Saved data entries
┌──

(* ===== verification/Server.v ===== *)
(** * Server: the command table and the execution of a request (server.c)

    [processCommand] finds the command of a request, checks that it may
    run, and calls it; [call] gives a command that changed the data to the
    slaves and the AOF; [resetClient] releases the arguments. *)

From S2P Require Import Prelude Util Object Db TString Keyspace.

(** ** PING and ECHO *)

(** The string up to its first NUL, as [%s] and strcasecmp() see it. *)
Fixpoint cstr (s : list Z) : list Z :=
  match s with
  | [] => []
  | c :: s => if c =? 0 then [] else c :: cstr s
  end.

(** addReplyErrorFormat, with the message already formatted. *)
Definition no_newlines (s : list Z) : list Z :=
  map (fun c => if (c =? 13) || (c =? 10) then 32 else c) s.
Definition addReplyErrorFormat (msg : list Z) : M unit := addReplyError (no_newlines msg).

Definition wrong_arity (name : list Z) : list Z :=
  bytes_of_string "wrong number of arguments for '" ++ name ++ bytes_of_string "' command".

Definition pingCommand : M unit :=
  n ← argc;
  c ← get cf;
  if 2 <? n then addReplyErrorFormat (wrong_arity (cmd_name c))
  else if pubsub_client (gt c) then
    _ ← addReplyMultiBulkLen 2;
    _ ← addReplyBulkCBuffer (bytes_of_string "pong");
    if n =? 1 then addReplyBulkCBuffer []
    else a ← arg 1; addReplyBulk a
  else if n =? 1 then addReplyString (crlf "+PONG")
  else a ← arg 1; addReplyBulk a.

Definition echoCommand : M unit := a ← arg 1; addReplyBulk a.

(** ** The command table *)

(** The fields that the code below uses. *)
Record redisCommand : Type := mk_command {
  name : list Z;
  proc : M unit;
  arity : Z;
  sflags : list Z
}.

(** A flag of the command, by its letter (populateCommandTable). *)
Definition cmd_flag (f : Z) (c : redisCommand) : bool := existsb (Z.eqb f) (sflags c).
Definition CMD_WRITE : redisCommand -> bool := cmd_flag 119.
Definition CMD_READONLY : redisCommand -> bool := cmd_flag 114.
Definition CMD_LOADING : redisCommand -> bool := cmd_flag 108.
Definition CMD_STALE : redisCommand -> bool := cmd_flag 116.

Definition entry (n : String.string) (p : M unit) (a : Z) (f : String.string) : redisCommand :=
  mk_command (bytes_of_string n) p a (bytes_of_string f).
Arguments entry _%_string_scope _ _ _%_string_scope.

(** The entries of redisCommandTable for the commands that are modelled. *)
Definition redisCommandTable : list redisCommand := [
  entry "get" getCommand 2 "rF";
  entry "set" setCommand (-3) "wm";
  entry "setnx" setnxCommand 3 "wmF";
  entry "setex" setexCommand 4 "wm";
  entry "psetex" psetexCommand 4 "wm";
  entry "append" appendCommand 3 "wm";
  entry "strlen" strlenCommand 2 "rF";
  entry "del" delCommand (-2) "w";
  entry "exists" existsCommand (-2) "rF";
  entry "setrange" setrangeCommand 4 "wm";
  entry "getrange" getrangeCommand 4 "r";
  entry "substr" getrangeCommand 4 "r";
  entry "incr" incrCommand 2 "wmF";
  entry "decr" decrCommand 2 "wmF";
  entry "mget" mgetCommand (-2) "r";
  entry "incrby" incrbyCommand 3 "wmF";
  entry "decrby" decrbyCommand 3 "wmF";
  entry "getset" getsetCommand 3 "wm";
  entry "mset" msetCommand (-3) "wm";
  entry "msetnx" msetnxCommand (-3) "wm";
  entry "select" selectCommand 2 "lF";
  entry "move" moveCommand 3 "wF";
  entry "rename" renameCommand 3 "w";
  entry "renamenx" renamenxCommand 3 "wF";
  entry "expire" expireCommand 3 "wF";
  entry "expireat" expireatCommand 3 "wF";
  entry "pexpire" pexpireCommand 3 "wF";
  entry "pexpireat" pexpireatCommand 3 "wF";
  entry "dbsize" dbsizeCommand 1 "rF";
  entry "ping" pingCommand (-1) "tF";
  entry "echo" echoCommand 2 "F";
  entry "type" typeCommand 2 "rF";
  entry "flushdb" flushdbCommand 1 "w";
  entry "flushall" flushallCommand 1 "w";
  entry "ttl" ttlCommand 2 "rF";
  entry "touch" touchCommand (-2) "rF";
  entry "pttl" pttlCommand 2 "rF";
  entry "persist" persistCommand 2 "wF"].

(** The table of commands is a dict whose keys compare without case.  A
    name with a NUL in it, which the comparison of the dict cuts and its
    hash function does not, is taken as no command. *)
Definition lookupCommand (table : list redisCommand) (n : list Z) : option redisCommand :=
  list_find (fun c => map tolower (name c) = map tolower n) table ≫= (fun p => Some p.2).

(** ** Execution *)

(** The arguments as they go to the slaves and the AOF. *)
Fixpoint arg_strings (l : list addr) : M (list (list Z)) :=
  match l with
  | [] => mret []
  | a :: l => s ← string_bytes a; rest ← arg_strings l; mret (s :: rest)
  end.

Definition propagate : M unit :=
  d ← cur_db;
  v ← get argv;
  strings ← arg_strings v;
  record (add_propagated d strings).

(** No command of the table forces or prevents its propagation, and none
    adds commands of its own. *)
Definition call (cmd : redisCommand) : M unit :=
  before ← get (fun s => dirty (lg s));
  _ ← proc cmd;
  after ← get (fun s => dirty (lg s));
  let dirty := Z.max 0 (after - before) in
  if negb (dirty =? 0) then propagate else mret tt.

Definition shared_noautherr : list Z := crlf "-NOAUTH Authentication required.".
Definition shared_noreplicaserr : list Z := crlf "-NOREPLICAS Not enough good slaves to write.".
Definition shared_roslaveerr : list Z := crlf "-READONLY You can't write against a read only slave.".
Definition shared_masterdownerr : list Z :=
  crlf "-MASTERDOWN Link with MASTER is down and slave-serve-stale-data is set to 'no'.".
Definition shared_loadingerr : list Z := crlf "-LOADING Redis is loading the dataset in memory".
Definition shared_slowscripterr : list Z :=
  crlf "-BUSY Redis is busy running a script. You can only call SCRIPT KILL or SHUTDOWN NOSAVE.".

Definition error_line (msg : list Z) : list Z := bytes_of_string "-ERR " ++ msg ++ shared_crlf.

Definition is_ping (cmd : redisCommand) : bool := bool_decide (name cmd = bytes_of_string "ping").

(** The checks before a command runs, in order: the error it is refused
    with, if it is. *)
Definition refuse (cmd : redisCommand) (argc : Z) (c : conf) : option (list Z) :=
  let g := gt c in
  if ((0 <? arity cmd) && negb (arity cmd =? argc)) || (argc <? - arity cmd) then
    Some (error_line (no_newlines (wrong_arity (name cmd))))
  else if noauth g then Some shared_noautherr
  else if bool_decide (is_Some (write_error g)) && negb (masterhost c) && (CMD_WRITE cmd || is_ping cmd) then write_error g
  else if negb (masterhost c) && few_slaves g && CMD_WRITE cmd then Some shared_noreplicaserr
  else if masterhost c && slave_ro g && negb (master_client g) && CMD_WRITE cmd then Some shared_roslaveerr
  else if pubsub_client g && negb (is_ping cmd) then
    Some (error_line (bytes_of_string "only (P)SUBSCRIBE / (P)UNSUBSCRIBE / PING / QUIT allowed in this context"))
  else if masterhost c && master_down g && negb (CMD_STALE cmd) then Some shared_masterdownerr
  else if loading c && negb (CMD_LOADING cmd) then Some shared_loadingerr
  else if lua_timedout g then Some shared_slowscripterr
  else None.

Inductive outcome : Type := C_OK | CLOSE_AFTER_REPLY.

(** The cluster is off, there is no memory limit and the client is not in a
    transaction.  [table] is the table of commands. *)
Definition processCommand (table : list redisCommand) : M outcome :=
  a0 ← arg 0;
  n0 ← sds_of a0;
  if bool_decide (map tolower (cstr n0) = bytes_of_string "quit") then
    _ ← addReplyString shared_ok; mret CLOSE_AFTER_REPLY
  else match lookupCommand table n0 with
  | None =>
      _ ← addReplyErrorFormat (bytes_of_string "unknown command '" ++ cstr n0 ++ bytes_of_string "'");
      mret C_OK
  | Some cmd =>
      c ← get cf;
      _ ← set_cmd (name cmd) (CMD_READONLY cmd && negb (master_client (gt c)));
      n ← argc;
      match refuse cmd n c with
      | Some err => _ ← addReplyString err; mret C_OK
      | None => _ ← call cmd; mret C_OK
      end
  end.

(** freeClientArgv: the objects are released, then there are none. *)
Definition resetClient : M unit :=
  v ← get argv;
  _ ← release_all v;
  set_argv [].

(** ** The start of the server *)

(** createSharedObjects: the table of small integers. *)
Definition shared_object (i : Z) : robj := mk_robj OBJ_STRING OBJ_ENCODING_INT 0 1 (PLong i).
Definition shared_heap : gmap addr robj :=
  list_to_map ((fun i => (i, shared_object i)) <$> seqZ 0 OBJ_SHARED_INTEGERS).

Definition empty_log : log := mk_log 0 0 0 0 [] [] [] [] [].

(** initServer: [dbnum] empty databases. *)
Definition initServer (dbnum : nat) (c : conf) : server :=
  mk_server shared_heap OBJ_SHARED_INTEGERS (replicate dbnum (mk_db ∅ ∅)) [] 0 c empty_log.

└──

WHAT IS EXPECTED> If the string "before" appears in a line of the data above, that line counts. State how many such lines there are and nothing more.

EXPECTED ANSWER> 3